- _Your task_: Below is a listing. Write out exactly its lines between the one holding "k) = 1%nat)" and the one holding "rewrite (count_app is_send", inclusive.
[Data records Boundary: Start]
(** C5, as the code has it: in every invocation with a known action the
    progress status is the first thing that happens.  The terminal status
    ('done' or 'unknown') and the forward of the message come together, in
    that order and as the last two events, with no other status than the
    progress one and no forward before them; an invocation that does not
    complete shows no terminal status and forwards nothing.  The invocation
    completes, and so forwards the message exactly once, when the gateway
    accepts the command and, for an instruction with an expected state, a
    probe reports null before any probe fails. *)
Theorem status_then_forward :
  forall env fuel node msg w,
    In (action (payload msg)) known_actions ->
    exists i cmd evs,
      generateInstructionsFromPayload (payload msg) = Some i
      /\ wire_command (payload msg) i = inr cmd
      /\ log (snd (on_input env fuel node msg w)) = log w ++ evs
      /\ hd_error evs = Some (progress_status i)
      /\ ((fst (on_input env fuel node msg w) = Completed
           /\ exists before,
                evs = before ++ [terminal_status i; EvSend msg]
                /\ count is_status before = 1%nat
                /\ count is_send before = O
                /\ count is_send evs = 1%nat)
          \/ (fst (on_input env fuel node msg w) <> Completed
              /\ count is_status evs = 1%nat
              /\ count is_send evs = O))
      /\ (forall resp,
            execute env (device node) cmd = Resolves resp ->
            expectedState i = None
            \/ (exists n,
                  (n < fuel)%nat
                  /\ pending_for env (execId resp) (probes w) n
                  /\ getStatusForExecutionId env (probes w + n) (execId resp)
                     = Resolves None) ->
            fst (on_input env fuel node msg w) = Completed).
Proof.
  intros env fuel node msg w Hk.
  destruct (resolver_known _ Hk) as [i Hi].
  destruct (wire_command_defined _ _ Hi) as [cmd Hc].
  destruct (on_input_shape env fuel node msg w i cmd Hi Hc)
    as [id [k [tail [out [w' [Hrun [Hlog [_ [_ [_ Htail]]]]]]]]]].
  exists i, cmd,
    ([progress_status i; EvExecute (device node) cmd] ++ rounds id k ++ tail).
  rewrite Hrun. cbn [fst snd].
  split; [exact Hi|]. split; [exact Hc|]. split; [exact Hlog|].
  split; [reflexivity|].
  split.
  - assert (Hst : count is_status
                    ([progress_status i; EvExecute (device node) cmd]
                       ++ rounds id k) = 1%nat)
      by (now rewrite count_started_rounds).
    assert (Hse : count is_send
                    ([progress_status i; EvExecute (device node) cmd]
                       ++ rounds id k) = O)
      by (now rewrite count_started_rounds).
    rewrite app_assoc.
    destruct Htail as [[-> ->]|[[r [-> ->]]|[-> ->]]].
    + right. rewrite app_nil_r. repeat split; [discriminate|exact Hst|exact Hse].
    + right.
      rewrite (count_app is_status (_ ++ rounds id k)),
        (count_app is_send (_ ++ rounds id k)), Hst, Hse.
      repeat split; discriminate.
    + left. split; [reflexivity|]. eexists. split; [reflexivity|].
      split; [exact Hst|]. split; [exact Hse|].
      rewrite (count_app is_send (_ ++ rounds id k)), Hse.
      unfold count. cbn [filter is_send].
      now destruct (terminal_status i) eqn:E;
        try (pose proof (is_status_terminal i) as Ht; rewrite E in Ht;
             discriminate).
  - intros resp Ex Hend.
    pose proof (on_input_completes env fuel node msg w i cmd resp
                  Hi Hc Ex Hend) as Hdone.
    now rewrite Hrun in Hdone.
Qed.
[Data records Boundary: End]
- _Task result_:
                       ++ rounds id k) = 1%nat)
      by (now rewrite count_started_rounds).
    assert (Hse : count is_send
                    ([progress_status i; EvExecute (device node) cmd]
                       ++ rounds id k) = O)
      by (now rewrite count_started_rounds).
    rewrite app_assoc.
    destruct Htail as [[-> ->]|[[r [-> ->]]|[-> ->]]].
    + right. rewrite app_nil_r. repeat split; [discriminate|exact Hst|exact Hse].
    + right.
      rewrite (count_app is_status (_ ++ rounds id k)),
        (count_app is_send (_ ++ rounds id k)), Hst, Hse.
      repeat split; discriminate.
    + left. split; [reflexivity|]. eexists. split; [reflexivity|].
      split; [exact Hst|]. split; [exact Hse|].
      rewrite (count_app is_send (_ ++ rounds id k)), Hse.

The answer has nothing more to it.